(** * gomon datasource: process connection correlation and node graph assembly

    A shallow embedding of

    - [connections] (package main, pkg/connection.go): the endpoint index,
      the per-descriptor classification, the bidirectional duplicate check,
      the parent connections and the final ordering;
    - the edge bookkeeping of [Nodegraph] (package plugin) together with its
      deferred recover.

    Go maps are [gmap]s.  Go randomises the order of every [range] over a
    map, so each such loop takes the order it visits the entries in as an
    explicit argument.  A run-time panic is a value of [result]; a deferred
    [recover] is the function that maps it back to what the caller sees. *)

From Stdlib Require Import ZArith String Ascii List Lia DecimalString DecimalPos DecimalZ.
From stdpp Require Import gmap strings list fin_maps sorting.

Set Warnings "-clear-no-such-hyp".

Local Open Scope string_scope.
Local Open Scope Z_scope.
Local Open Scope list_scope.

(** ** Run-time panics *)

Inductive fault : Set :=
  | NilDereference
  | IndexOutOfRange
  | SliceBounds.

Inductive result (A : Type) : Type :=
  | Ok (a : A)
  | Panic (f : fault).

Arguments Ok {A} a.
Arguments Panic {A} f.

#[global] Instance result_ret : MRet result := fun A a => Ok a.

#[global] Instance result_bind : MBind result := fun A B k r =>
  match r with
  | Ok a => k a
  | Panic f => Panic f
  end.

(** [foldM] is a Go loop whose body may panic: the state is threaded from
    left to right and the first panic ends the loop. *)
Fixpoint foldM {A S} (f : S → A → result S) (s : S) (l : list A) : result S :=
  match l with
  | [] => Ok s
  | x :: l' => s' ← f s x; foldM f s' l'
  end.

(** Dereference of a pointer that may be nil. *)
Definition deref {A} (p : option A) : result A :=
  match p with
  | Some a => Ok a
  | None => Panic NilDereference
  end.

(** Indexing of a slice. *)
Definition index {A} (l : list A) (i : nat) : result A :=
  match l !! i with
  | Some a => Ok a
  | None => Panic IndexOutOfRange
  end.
○ ○ ○ ○
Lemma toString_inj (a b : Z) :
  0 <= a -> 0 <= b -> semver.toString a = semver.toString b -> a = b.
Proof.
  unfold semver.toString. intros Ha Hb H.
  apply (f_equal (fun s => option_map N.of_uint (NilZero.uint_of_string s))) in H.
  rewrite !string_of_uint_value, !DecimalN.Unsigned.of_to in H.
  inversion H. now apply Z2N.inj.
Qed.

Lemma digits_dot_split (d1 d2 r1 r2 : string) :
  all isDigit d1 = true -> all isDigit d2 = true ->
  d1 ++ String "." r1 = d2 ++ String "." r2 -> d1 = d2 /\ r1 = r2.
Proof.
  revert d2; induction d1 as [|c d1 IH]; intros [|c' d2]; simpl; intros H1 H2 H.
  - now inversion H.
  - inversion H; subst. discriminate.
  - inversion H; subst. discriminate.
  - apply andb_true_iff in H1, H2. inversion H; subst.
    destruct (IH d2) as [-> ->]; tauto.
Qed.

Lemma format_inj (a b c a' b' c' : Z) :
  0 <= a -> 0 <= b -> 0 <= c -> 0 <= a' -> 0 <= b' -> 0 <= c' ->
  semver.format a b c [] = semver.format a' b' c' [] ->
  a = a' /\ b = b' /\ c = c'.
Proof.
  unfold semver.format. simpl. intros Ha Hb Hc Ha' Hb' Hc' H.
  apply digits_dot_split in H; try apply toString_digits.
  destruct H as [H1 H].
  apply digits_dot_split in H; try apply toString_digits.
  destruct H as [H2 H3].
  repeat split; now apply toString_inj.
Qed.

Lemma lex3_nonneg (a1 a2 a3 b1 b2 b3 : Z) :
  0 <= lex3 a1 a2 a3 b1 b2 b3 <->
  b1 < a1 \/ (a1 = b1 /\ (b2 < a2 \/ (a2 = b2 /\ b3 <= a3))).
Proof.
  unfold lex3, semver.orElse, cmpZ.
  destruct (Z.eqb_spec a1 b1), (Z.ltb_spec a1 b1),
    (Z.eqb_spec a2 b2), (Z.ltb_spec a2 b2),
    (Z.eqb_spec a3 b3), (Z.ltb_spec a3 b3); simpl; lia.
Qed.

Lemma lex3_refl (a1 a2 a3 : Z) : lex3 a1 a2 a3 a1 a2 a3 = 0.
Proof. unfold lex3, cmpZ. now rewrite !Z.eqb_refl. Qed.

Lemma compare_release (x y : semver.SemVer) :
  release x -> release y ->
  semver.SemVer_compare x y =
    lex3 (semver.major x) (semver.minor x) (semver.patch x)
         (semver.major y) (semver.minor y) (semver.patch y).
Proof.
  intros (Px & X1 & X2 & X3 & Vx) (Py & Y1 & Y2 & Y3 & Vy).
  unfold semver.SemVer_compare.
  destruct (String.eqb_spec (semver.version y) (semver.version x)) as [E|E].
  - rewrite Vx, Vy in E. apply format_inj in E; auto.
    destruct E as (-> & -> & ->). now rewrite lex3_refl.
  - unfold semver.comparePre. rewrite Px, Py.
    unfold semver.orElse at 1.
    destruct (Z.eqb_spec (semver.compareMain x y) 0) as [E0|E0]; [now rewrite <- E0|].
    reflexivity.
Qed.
○ ○ ○ ○
THE PROBLEM | Beginning at the line with "- the edge bookkeeping" and ending at the line with "[recover] is the", reproduce each line of the data above exactly, and add no other lines.

EXERCISE SOLUTION |
    - the edge bookkeeping of [Nodegraph] (package plugin) together with its
      deferred recover.

    Go maps are [gmap]s.  Go randomises the order of every [range] over a
    map, so each such loop takes the order it visits the entries in as an
    explicit argument.  A run-time panic is a value of [result]; a deferred
    [recover] is the function that maps it back to what the caller sees. *)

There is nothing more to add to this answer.